Neurotrophic and neurorescue effects of Echinacoside in the subacute MPTP mouse model of Parkinson's disease

Many experiments support the notion that augmentation of neurotrophic factors' (NTFs) activity, especially glial cell line-derived neurotrophic factor (GDNF) and brain-derived neurotrophic factor (BDNF) could prevent or halt the progress of neurodegeneration in Parkinson's disease (PD). However, application of NTFs as therapeutic agents for PD is hampered by the difficulty in delivering them to specific brain regions safely and effectively. Another potential strategy is to stimulate the endogenous expression of NTFs. In this study, we investigated the effects of Echinacoside (ECH), a monomer extracted from herbs, on rescuing dopaminergic function in 1-methyl-4-phenyl-1, 2, 3, 6-tetrahydropyridine (MPTP)-lesioned mice.
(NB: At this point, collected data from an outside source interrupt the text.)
(** * go-corenglish: a shallow embedding of the task-management service

    The development follows the packages of the repository:
    [strconv], [strings] and [uuid] give the few library functions the code
    calls on its inputs; [enum], [models], [params] and [response] are the
    data model; [repositories] is the GORM-backed task store; [services] has
    the two task services (with and without the list cache); [handlers] are
    the gin handlers; [middleware] has the authentication and rate-limit
    middlewares; [config] is the environment loader.

    Go's [int] is the 64-bit signed integer; it is a [Z] here and the places
    where the code can leave the range are written with [wrap64].  A nullable
    pointer ([*string], [*enum.TaskStatus]) is an [option]. *)

From Stdlib Require Import ZArith NArith String Ascii List Lia.
From Stdlib Require Import DecimalString DecimalPos DecimalZ DecimalFacts.
From stdpp Require Import base option list gmap strings sorting.

Local Open Scope string_scope.
Local Open Scope Z_scope.

(** ** Machine integers *)

Definition MaxInt64 : Z := 9223372036854775807.
Definition MinInt64 : Z := -9223372036854775808.

(** Two's complement wrap-around of a 64-bit signed result. *)
Definition wrap64 (z : Z) : Z := (z + 2^63) mod 2^64 - 2^63.

(** ** Package strconv *)

Module strconv.

(** [strconv.Itoa]: decimal rendering, ["-"] before a negative number. *)
Definition Itoa (z : Z) : string := NilZero.string_of_int (Z.to_int z).

Definition digit_of (c : ascii) : option Z :=
  let n := Z.of_N (N_of_ascii c) in
  if (48 <=? n) && (n <=? 57) then Some (n - 48) else None.

(** The digit loop [n = n*10 + int(ch)]; [None] is the syntax error. *)
Fixpoint digits (s : string) (n : Z) : option Z :=
  match s with
  | EmptyString => Some n
  | String c s' =>
      match digit_of c with
      | Some d => digits s' (n * 10 + d)
      | None => None
      end
  end.

(** [strconv.Atoi] returns a value together with an error.  On a syntax
    error the value is 0; on a range error it is the nearest bound. *)
Definition Atoi (s : string) : Z * bool :=
  match s with
  | EmptyString => (0, false)
  | String c s' =>
      let neg := Ascii.eqb c "-" in
      let body := if neg || Ascii.eqb c "+" then s' else s in
      match body with
      | EmptyString => (0, false)
      | _ =>
          match digits body 0 with
          | None => (0, false)
          | Some n =>
              if neg then
                if n <=? 2^63 - 1 then (- n, true)
                else if n =? 2^63 then (MinInt64, true)
                else (MinInt64, false)
              else
                if n <=? MaxInt64 then (n, true) else (MaxInt64, false)
          end
      end
  end.

End strconv.

(** ** Package strings *)

Module strings.

(** [strings.Split s sep] for a non-empty [sep]: the pieces of [s] between
    the successive, non-overlapping occurrences of [sep].  [skip] counts
    the characters of the occurrence being stepped over and [cur] is the
    piece being built. *)
Fixpoint split_from (sep s : string) (skip : nat) (cur : string)
  : list string :=
  match s with
  | EmptyString => [cur]
  | String c s' =>
      match skip with
      | S k => split_from sep s' k cur
      | O =>
          if String.prefix sep s
          then cur :: split_from sep s' (String.length sep - 1) ""
          else split_from sep s' 0 (cur +:+ String c "")
      end
  end.

Definition Split (s sep : string) : list string := split_from sep s 0 "".

(** [strings.HasPrefix]. *)
Definition HasPrefix (s p : string) : bool := String.prefix p s.

End strings.

(** ** Package uuid (github.com/google/uuid)

    A UUID is an array of 16 bytes; it is kept as the 128-bit number whose
    big-endian bytes they are. *)

Module uuid.

Definition UUID := N.
Definition Nil : UUID := 0%N.

Definition byte_at (u : UUID) (i : nat) : N :=
  N.land (N.shiftr u (8 * N.of_nat (15 - i))) 255.

Definition hexdigit (n : N) : ascii :=
  nth (N.to_nat n) (list_ascii_of_string "0123456789abcdef") "0"%char.

Definition encode_byte (b : N) : string :=
  String (hexdigit (b / 16)) (String (hexdigit (b mod 16)) "").

Definition encode (u : UUID) (from to : nat) : string :=
  fold_right (fun i acc => encode_byte (byte_at u i) +:+ acc) ""
             (seq from (to - from)).

(** [UUID.String]: xxxxxxxx-xxxx-xxxx-xxxx-xxxxxxxxxxxx. *)
Definition to_string (u : UUID) : string :=
  encode u 0 4 +:+ "-" +:+ encode u 4 6 +:+ "-" +:+ encode u 6 8 +:+ "-"
    +:+ encode u 8 10 +:+ "-" +:+ encode u 10 16.

Definition xval (c : ascii) : option N :=
  let n := N_of_ascii c in
  if (48 <=? n)%N && (n <=? 57)%N then Some (n - 48)%N
  else if (97 <=? n)%N && (n <=? 102)%N then Some (n - 87)%N
  else if (65 <=? n)%N && (n <=? 70)%N then Some (n - 55)%N
  else None.

(** Hexadecimal digits, most significant first. *)
Fixpoint hex (s : string) (acc : N) : option N :=
  match s with
  | EmptyString => Some acc
  | String c s' =>
      match xval c with
      | Some d => hex s' (acc * 16 + d)%N
      | None => None
      end
  end.

Definition dash_at (s : string) (i : nat) : bool :=
  match String.get i s with
  | Some c => Ascii.eqb c "-"
  | None => false
  end.

Definition canonical (s : string) : option UUID :=
  if dash_at s 8 && dash_at s 13 && dash_at s 18 && dash_at s 23 then
    hex (substring 0 8 s +:+ substring 9 4 s +:+ substring 14 4 s
           +:+ substring 19 4 s +:+ substring 24 12 s) 0%N
  else None.

Definition lower (c : ascii) : ascii :=
  let n := N_of_ascii c in
  if (65 <=? n)%N && (n <=? 90)%N then ascii_of_N (n + 32) else c.

Fixpoint lower_string (s : string) : string :=
  match s with
  | EmptyString => EmptyString
  | String c s' => String (lower c) (lower_string s')
  end.

(** [uuid.Parse]: the four accepted lengths. *)
Definition Parse (s : string) : option UUID :=
  match String.length s with
  | 36%nat => canonical s
  | 45%nat =>
      if String.eqb (lower_string (substring 0 9 s)) "urn:uuid:"
      then canonical (substring 9 36 s) else None
  | 38%nat => canonical (substring 1 37 s)
  | 32%nat => hex s 0%N
  | _ => None
  end.

End uuid.

Abbreviation UUID := uuid.UUID.
Bind Scope N_scope with uuid.UUID.

(** ** Package enum *)

Module enum.

Definition TaskStatus := string.

Definition StatusToDo : TaskStatus := "TO_DO".
Definition StatusInProgress : TaskStatus := "IN_PROGRESS".
Definition StatusDone : TaskStatus := "DONE".

Definition IsValid (s : TaskStatus) : bool :=
  String.eqb s StatusToDo || String.eqb s StatusInProgress
  || String.eqb s StatusDone.

End enum.

(** ** Package models *)

(** A [time.Time], in nanoseconds since the Unix epoch.  The zero value of
    the type is the first instant of year 1. *)
Definition Time := Z.
Definition zeroTime : Time := -62135596800 * 1000000000.
Definition IsZero (t : Time) : bool := t =? zeroTime.

Module models.

Record Task := {
  ID : UUID;
  Title : string;
  Description : option string;
  Status : enum.TaskStatus;
  UserID : UUID;
  CreatedAt : Time;
  UpdatedAt : Time
}.

Definition with_ID (t : Task) (id : UUID) : Task :=
  {| ID := id; Title := Title t; Description := Description t;
     Status := Status t; UserID := UserID t; CreatedAt := CreatedAt t;
     UpdatedAt := UpdatedAt t |}.

Definition with_Title (t : Task) (x : string) : Task :=
  {| ID := ID t; Title := x; Description := Description t;
     Status := Status t; UserID := UserID t; CreatedAt := CreatedAt t;
     UpdatedAt := UpdatedAt t |}.

Definition with_Description (t : Task) (x : option string) : Task :=
  {| ID := ID t; Title := Title t; Description := x;
     Status := Status t; UserID := UserID t; CreatedAt := CreatedAt t;
     UpdatedAt := UpdatedAt t |}.

Definition with_Status (t : Task) (x : enum.TaskStatus) : Task :=
  {| ID := ID t; Title := Title t; Description := Description t;
     Status := x; UserID := UserID t; CreatedAt := CreatedAt t;
     UpdatedAt := UpdatedAt t |}.

Definition with_UserID (t : Task) (x : UUID) : Task :=
  {| ID := ID t; Title := Title t; Description := Description t;
     Status := Status t; UserID := x; CreatedAt := CreatedAt t;
     UpdatedAt := UpdatedAt t |}.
We found that oral administration of ECH (30 mg/kg/day for 14 days) to MPTP-treated mice, commencing after impairment of the nigrstriatal system, suppressed the reduction of nigral dopaminergic neurons, striatal fibers, dopamine and dopamine transporter to 134.24%, 203.17%, 147.25% and 154.72 of MPTP-lesioned animals respectively (p < 0.05). There was a relative elevation in expression of GDNF and BDNF mRNA (2.94 and 3.75-fold) and protein (184.34% and 185.93%) in ECH treated mice compared with vehicle-treated MPTP-lesioned mice (p < 0.05). In addition, the apoptosis cells and Bax/Bcl-2 ratio of mRNA and protein in MPTP-lesioned mice significantly increased, and these effects could be prevented by ECH. At the 7th and 14th days of ECH treatment, the gait disorder displayed obvious improvement (p < 0.05). These findings demonstrate that ECH is probably a novel, orally active, non-peptide inducer of NTFs and inhibitor of apoptosis, and they provide preclinical support for therapeutic potential of this compound in the treatment of PD.